Hello Everyone,
I was trying freebayes on a small bam file and wanted to compare the quality of its output -vcf1- against the quality of the output of gatk halplotypecaller -vcf2- but I found there is a huge difference between both of them, for instance vcf1 was 4.4M and vcf2 was 140M.
When I tried to visualize both files I found that vcf2 has much more variants discovered than vc1.
Does anyone know why there is such difference? Does it have anything to do with gatk using known sites like dbsnp and freebayes don't?

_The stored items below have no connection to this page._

(** What the bridge prints for a packet with identifier [p] and bytes [l]. *)
Lemma packet_text_line {St} p l dat (s : St) : packet_id_ok p -> Forall is_u8 l -> (length l <= 8)%nat ->
  packet_text (MkPacket (HA_CAN_packet_id_to_number p) (l ++ dat) (Z.of_nat (length l))) s =
    Ok (line (device_id_field p) (address p) (txt "=" ++ put_hex l)) s.
Proof.
  intros Hp Hl Hlen. unfold packet_text. cbn [id data packet_length]. rewrite packet_id_decode by done.
  cbn [device_id_field address].
  destruct (HA_CAN_packet_id_to_number p =? HA_CAN_SpecialId_Update) eqn:E.
  { apply Z.eqb_eq in E. pose proof (packet_id_to_number_range p Hp) as Hr. rewrite E in Hr. unfold HA_CAN_SpecialId_Update in Hr. lia. }
  destruct Hp as (_ & Hd & Ha). assert (is_u8 (device_id_field p)) as Hd8 by (unfold is_u8; lia).
  set (head := txt "dev:" ++ _). assert (length head = 20%nat) as Hh.
  { subst head. rewrite !length_app, (hex_out_digits 1), (hex_out_digits 3), !hex_digits_length by done. done. }
  unfold bind. rewrite put_message_ok by (rewrite Hh; simpl; lia). unfold range. rewrite Nat2Z.id.
  rewrite (print_bytes_eq l [] dat) by (done || (cbn [app]; rewrite Hh; lia)).
  unfold line, head. cbn [app]. by rewrite <- !app_assoc.
Qed.

Lemma line_length d a l : is_u8 d -> is_u16 a -> Forall is_u8 l ->
  length (line d a (txt "=" ++ put_hex l)) = (20 + 2 * length l)%nat.
Proof.
  intros Hd Ha Hl. unfold line. rewrite !length_app, (hex_out_digits 1), (hex_out_digits 3), !hex_digits_length by done.
  assert (length (put_hex l) = (2 * length l)%nat) as ->; [|cbn; lia].
  induction Hl as [|b l Hb _ IH]; [done|]. cbn [put_hex]. rewrite length_app, hex_out_digits, hex_digits_length, IH by exact Hb. cbn. lia.
Qed.

Lemma packet_line_line {St} p l dat (s : St) : packet_id_ok p -> Forall is_u8 l -> (length l <= 8)%nat ->
  packet_line (MkPacket (HA_CAN_packet_id_to_number p) (l ++ dat) (Z.of_nat (length l))) s =
    Ok (line (device_id_field p) (address p) (txt "=" ++ put_hex l) ++ crlf) s.
Proof.
  intros Hp Hl Hlen. unfold packet_line, bind. rewrite packet_text_line by done. destruct Hp as (_ & Hd & Ha).
  rewrite put_message_ok; [done|]. rewrite line_length by (done || (unfold is_u8; lia)). cbn. lia.
Qed.

Lemma line_app d a tail e : line d a tail ++ e = line d a (tail ++ e).
Proof. unfold line. by rewrite <- !app_assoc. Qed.

Lemma strchr_none c s : forallb (fun x => negb (Ascii.eqb c x)) s = true -> strchr s c = None.
Proof. intros H. unfold strchr. by rewrite index_if_none. Qed.

Lemma hex_no_mark c l : Forall is_u8 l -> c = "?"%char \/ c = "="%char ->
  forallb (fun x => negb (Ascii.eqb c x)) (put_hex l ++ crlf) = true.
Proof.
  intros Hl Hc. rewrite forallb_app. apply andb_true_iff. split; [|by destruct Hc as [-> | ->]].
  eapply forallb_weaken; [|apply put_hex_chars, Hl]. intros x Hx.
  apply plain_digit_spec in Hx as (_ & _ & _ & _ & _ & _ & _ & _ & H1 & H2).
  apply negb_true_iff. rewrite Ascii.eqb_sym. by destruct Hc as [-> | ->].
Qed.

(** The packet of bytes [l]. *)
Definition packet_of (i : Z) (l : list Z) : CanPacket :=
  MkPacket i (l ++ replicate (8 - length l) 0) (Z.of_nat (length l)).

Lemma parse_data_line {St} d a l (s : St) : is_u8 d -> is_u16 a -> Forall is_u8 l -> (length l <= 8)%nat ->
  parse_packet (line d a (txt "=" ++ put_hex l) ++ crlf) CanPacket_default false s =
    Ok (Some (packet_of (line_id d a) l, false)) s.
Proof.
  intros Hd Ha Hl Hlen. rewrite line_app, parse_line by done. cbv zeta.
  assert (strchr ((txt "=" ++ put_hex l) ++ crlf) "?" = None) as ->.
  { rewrite <- app_assoc. cbn [app txt list_ascii_of_string]. rewrite strchr_skip by done.
    apply strchr_none, hex_no_mark; auto. }
  assert (strchr ((txt "=" ++ put_hex l) ++ crlf) "=" = Some (txt "=" ++ put_hex l ++ crlf)) as -> by by rewrite <- app_assoc.
  change (drop 1 (txt "=" ++ put_hex l ++ crlf)) with (put_hex l ++ crlf).
  unfold bind. cbn [CanPacket_default data packet_length].
  change (Z.to_nat (8 - 0)) with (8 - 0)%nat. change 0 with (Z.of_nat 0) at 2.
  rewrite (parse_bytes_put l _ 0) by (done || lia). unfold packet_of, ret. do 4 f_equal.
  cbn [take app Nat.add]. by rewrite take_0, drop_replicate.
Qed.

Lemma parse_request_line {St} d a (s : St) : is_u8 d -> is_u16 a ->
  parse_packet (line d a (txt "?") ++ crlf) CanPacket_default false s = Ok (Some (packet_of (line_id d a) [], true)) s.
Proof. intros Hd Ha. by rewrite line_app, parse_line. Qed.

(** C23. The lines of the bridge and the frames of the bus.  A line with a device, an address
    and up to eight bytes becomes the data frame with that address and those bytes, for the
    device modulo 128: the bridge checks that the number has two digits, and the
    identifier has seven bits for it.  Printed, the frame gives the line of that device back.
    A line with a question mark becomes a request. *)
Theorem bridge_lines_roundtrip {St} d a l (s : St) :
  is_u8 d -> is_u16 a -> Forall is_u8 l -> (length l <= 8)%nat ->
  exists packet,
    parse_packet (line d a (txt "=" ++ put_hex l) ++ crlf) CanPacket_default false s = Ok (Some (packet, false)) s /\
    HA_CAN_number_to_packet_id (id packet) =
      {| priority := 0; reserved := 1; device_id_field := d mod 128; address := a |} /\
    take (Z.to_nat (packet_length packet)) (data packet) = l /\
    packet_line packet s = Ok (line (d mod 128) a (txt "=" ++ put_hex l) ++ crlf) s /\
    parse_packet (line d a (txt "?") ++ crlf) CanPacket_default false s =
      Ok (Some (packet_of (id packet) [], true)) s.
Proof.
  intros Hd Ha Hl Hlen. exists (packet_of (line_id d a) l).
  assert (Z.land d 0x7f = d mod 128) as Hmod by (change 0x7f with (Z.ones 7); by rewrite Z.land_ones).
  set (p := {| priority := 0; reserved := 0; device_id_field := Z.land d 0x7f; address := a |}).
  assert (packet_id_ok p) as Hp.
  { split; [unfold is_u8; simpl; lia|]. split; [|done]. cbn [p device_id_field]. rewrite Hmod. apply Z.mod_pos_bound. lia. }
  split; [by apply parse_data_line|]. split; [|split; [|split]].
  - change (id (packet_of (line_id d a) l)) with (HA_CAN_packet_id_to_number p). rewrite packet_id_decode by done.
    cbn [p priority device_id_field address]. by rewrite Hmod.
  - unfold packet_of. cbn [data packet_length]. by rewrite Nat2Z.id, take_app_length.
  - unfold packet_of. change (line_id d a) with (HA_CAN_packet_id_to_number p). rewrite packet_line_line by done.
    cbn [p device_id_field address]. by rewrite Hmod.
  - by apply parse_request_line.
Qed.

Lemma bridge_lines_roundtrip_witness :
  exists packet, parse_packet (txt "dev:85  addr:8101  =01" ++ crlf) CanPacket_default false tt = Ok (Some (packet, false)) tt /\
    packet_line packet tt = Ok (txt "dev:05  addr:8101  =01" ++ crlf) tt.
Proof.
  destruct (bridge_lines_roundtrip 0x85 0x8101 [1] tt) as (packet & H1 & _ & _ & H2 & _);
    [unfold is_u8; lia|unfold is_u16; lia|repeat constructor; unfold is_u8; lia|simpl; lia|].
  exists packet. split; [exact H1|exact H2].
Defined.

Lemma find_not_0 s pat : prefixb pat s = false -> find s pat 0 <> Some 0%nat.
Proof.
  intros Hp. unfold find. rewrite drop_0. destruct s as [|c s]; cbn [index]; rewrite Hp; [done|]. by destruct (index pat s).
Qed.

(** The bridge and the router do not speak the same language: the router writes data after a
    colon, which the bridge refuses, and the bridge writes data after an equality sign, which
    is no packet for the router.  Only the requests of the router are understood. *)
Theorem bridge_and_router_disagree {St} m p l (s : St) :
  message_wf m -> packet_id_ok p -> Forall is_u8 l -> (length l <= 8)%nat ->
  parse_packet (Message_serialize m ++ crlf) CanPacket_default false s =
    Ok (match type_ m with
        | Type_Data => None
        | Type_Request => Some (packet_of (line_id (device_id_ m) (address_ m)) [], true)
        end) s /\
  exists t, packet_text (packet_of (HA_CAN_packet_id_to_number p) l) s = Ok t s /\ Packet_create t s = Fault (Throw invalid_argument) s.
Proof.
  intros (Hd & Ha & _ & Hbody & _) Hp Hl Hlen. split.
  - destruct m as [[] d a body]; cbn [type_ device_id_ address_ body_] in *; unfold Message_serialize; cbn [type_ device_id_ address_ body_].
    + by apply parse_request_line.
    + change (parse_packet (line d a (txt ":" ++ put_hex body) ++ crlf) CanPacket_default false s = Ok None s).
      rewrite line_app, parse_line by done. cbv zeta. rewrite <- app_assoc. cbn [txt list_ascii_of_string app].
      rewrite !strchr_skip by done. rewrite !strchr_none by (apply hex_no_mark; auto). done.
  - unfold packet_of. rewrite packet_text_line by done. eexists. split; [done|]. destruct Hp as (_ & Hpd & Hpa).
    assert (is_u8 (device_id_field p)) as Hpd8 by (unfold is_u8; lia).
    set (d := device_id_field p) in *. set (a := address p) in *. unfold line.
    rewrite (hex_out_digits 1), (hex_out_digits 3) by done.
    pose proof (hex_digits_length 2 d) as Hld. pose proof (hex_digits_length 4 a) as Hla.
    destruct (hex_digits 2 d) as [|c1 [|c2 [|]]]; try done. destruct (hex_digits 4 a) as [|a1 [|a2 [|a3 [|a4 [|]]]]]; try done.
    set (data := txt "dev:" ++ _).
    assert (find data (txt "dev:") 0 = Some 0%nat) as H1 by done.
    assert (find data (txt "addr:") 4 = Some 8%nat) as H2 by (unfold find, data; cbn; by rewrite !andb_false_r).
    assert (find_first_of data (txt "?:") 17 = None) as H3.
    { unfold find_first_of. change (drop 17 data) with (txt "  =" ++ put_hex l). rewrite index_if_none; [done|].
      rewrite forallb_app. apply andb_true_iff. split; [done|]. eapply forallb_weaken; [|apply put_hex_chars, Hl].
      intros x Hx. apply plain_digit_spec in Hx as (_ & _ & _ & _ & _ & _ & _ & E1 & E2 & _).
      unfold char_in. cbn. by rewrite E1, E2. }
    unfold Packet_create.
    assert (find data (txt "dev-q:") 0 <> Some 0%nat) as H4 by by apply find_not_0.
    assert (find data (txt "cmd:") 0 <> Some 0%nat) as H5 by by apply find_not_0.
    rewrite !bool_decide_eq_false_2 by done. unfold bind at 1, on_object, Message_deserialize. rewrite H1. unfold bind at 1.
    change (substr data (0 + 4) 2 Message_default) with (Ok (St:=Message) [c1; c2] Message_default).
    unfold bind at 1, wr. change (0 + 4)%nat with 4%nat. rewrite H2. unfold bind at 1.
    match goal with |- context [substr data (8 + 5) 4 ?m] => change (substr data (8 + 5) 4 m) with (Ok (St:=Message) [a1; a2; a3; a4] m) end.
    unfold bind at 1, rd, bind, wr, Message_deserialize_body. change (8 + 5 + 4)%nat with 17%nat. by rewrite H3.
Qed.

Lemma bridge_and_router_disagree_witness :
  parse_packet (txt "dev:05  addr:8101  :01" ++ crlf) CanPacket_default false tt = Ok None tt /\
  Packet_create (txt "dev:05  addr:8101  =01") tt = Fault (Throw invalid_argument) tt.
Proof.
  pose proof (bridge_and_router_disagree (MkMessage Type_Data 5 0x8101 [1])
    {| priority := 0; reserved := 1; device_id_field := 5; address := 0x8101 |} [1] tt) as [H1 H2].
  - unfold message_wf, is_u8, is_u16. simpl. repeat (split; [lia|]). split; [|done]. repeat constructor; lia.
  - unfold packet_id_ok, is_u8, is_u16. simpl. lia.
  - repeat constructor; lia.
  - simpl. lia.
  - split; [exact H1|]. destruct H2 as (t & Ht & H2). vm_compute in Ht. injection Ht as <-. exact H2.
Defined.

(** ** Message objects *)

Lemma bit_set bits i : 0 <= i -> negb (Z.land bits (Z.shiftl 1 i) =? 0) = Z.testbit bits i.
Proof.
  intros Hi. rewrite Z.shiftl_1_l. destruct (Z.testbit bits i) eqn:Hb.
  - apply negb_true_iff, Z.eqb_neq. intros E. assert (Z.testbit (Z.land bits (2 ^ i)) i = false) as Hf by (rewrite E; apply Z.bits_0).
    by rewrite Z.land_spec, Hb, Z.pow2_bits_true in Hf by done.
  - apply negb_false_iff, Z.eqb_eq, Z.bits_inj'. intros j Hj. rewrite Z.bits_0, Z.land_spec, Z.pow2_bits_eqb by done.
    destruct (Z.eqb_spec i j) as [<-|]; [by rewrite Hb|apply andb_false_r].
Qed.

Lemma from_to_lookup b e k : from_to b e !! k = if decide (Z.of_nat k < e - b) then Some (b + Z.of_nat k) else None.
Proof.
  unfold from_to, range. rewrite !list_lookup_fmap. destruct (decide _) as [Hk|Hk].
  - rewrite lookup_seq_lt by lia. done.
  - rewrite lookup_seq_ge by lia. done.
Qed.

Lemma find_object_least set bits b e i : 0 <= b <= i -> i < e -> Z.testbit bits i = set ->
  (forall j, b <= j < i -> Z.testbit bits j = negb set) -> find_object set bits b e = i + 1.
Proof.
  intros Hb He Hi Hj. unfold find_object.
  assert (list_find (fun i => negb (Z.land bits (Z.shiftl 1 i) =? 0) = set) (from_to b e) = Some (Z.to_nat (i - b), i)) as ->; [|done].
  apply list_find_Some. rewrite from_to_lookup. split; [|split].
  - rewrite decide_True by lia. f_equal. lia.
  - by rewrite bit_set by lia.
  - intros j y. rewrite from_to_lookup. destruct (decide _) as [Hk|]; [|done]. intros [= <-] Hlt.
    rewrite bit_set by lia. rewrite Hj by lia. by destruct set.
Qed.

Lemma find_object_none set bits b e : 0 <= b -> (forall j, b <= j < e -> Z.testbit bits j = negb set) ->
  find_object set bits b e = 0.
Proof.
  intros Hb Hj. unfold find_object.
  assert (list_find (fun i => negb (Z.land bits (Z.shiftl 1 i) =? 0) = set) (from_to b e) = None) as ->; [|done].
  apply list_find_None, Forall_lookup. intros k x. rewrite from_to_lookup. destruct (decide _) as [Hk|]; [|done]. intros [= <-].
  rewrite bit_set by lia. rewrite Hj by lia. by destruct set.
Qed.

I want to know because I was wondering if you can use FreeBayes instead of GATK in calling variants without affecting quality.
FreeBayes commandline:
freebayes -f human_g1k_v37.fasta out.bam > ~/out.vcf
GATK commandline:
java -jar gatk3.jar \
-T HaplotypeCaller \
-R human_g1k_v37.fasta \
-D dbsnp_vcf.vcf \
-o out.vcf \
-pairHMM VECTOR_LOGLESS_CACHING \
--emitRefConfidence GVCF \
--variant_index_type LINEAR \
--variant_index_parameter 128000 \
-A DepthPerAlleleBySample \
-stand_call_conf 30 \
-stand_emit_conf 10
Thanks in advance,
Shazly
140M is number of SNPs?
I think file size, based on the following sentence.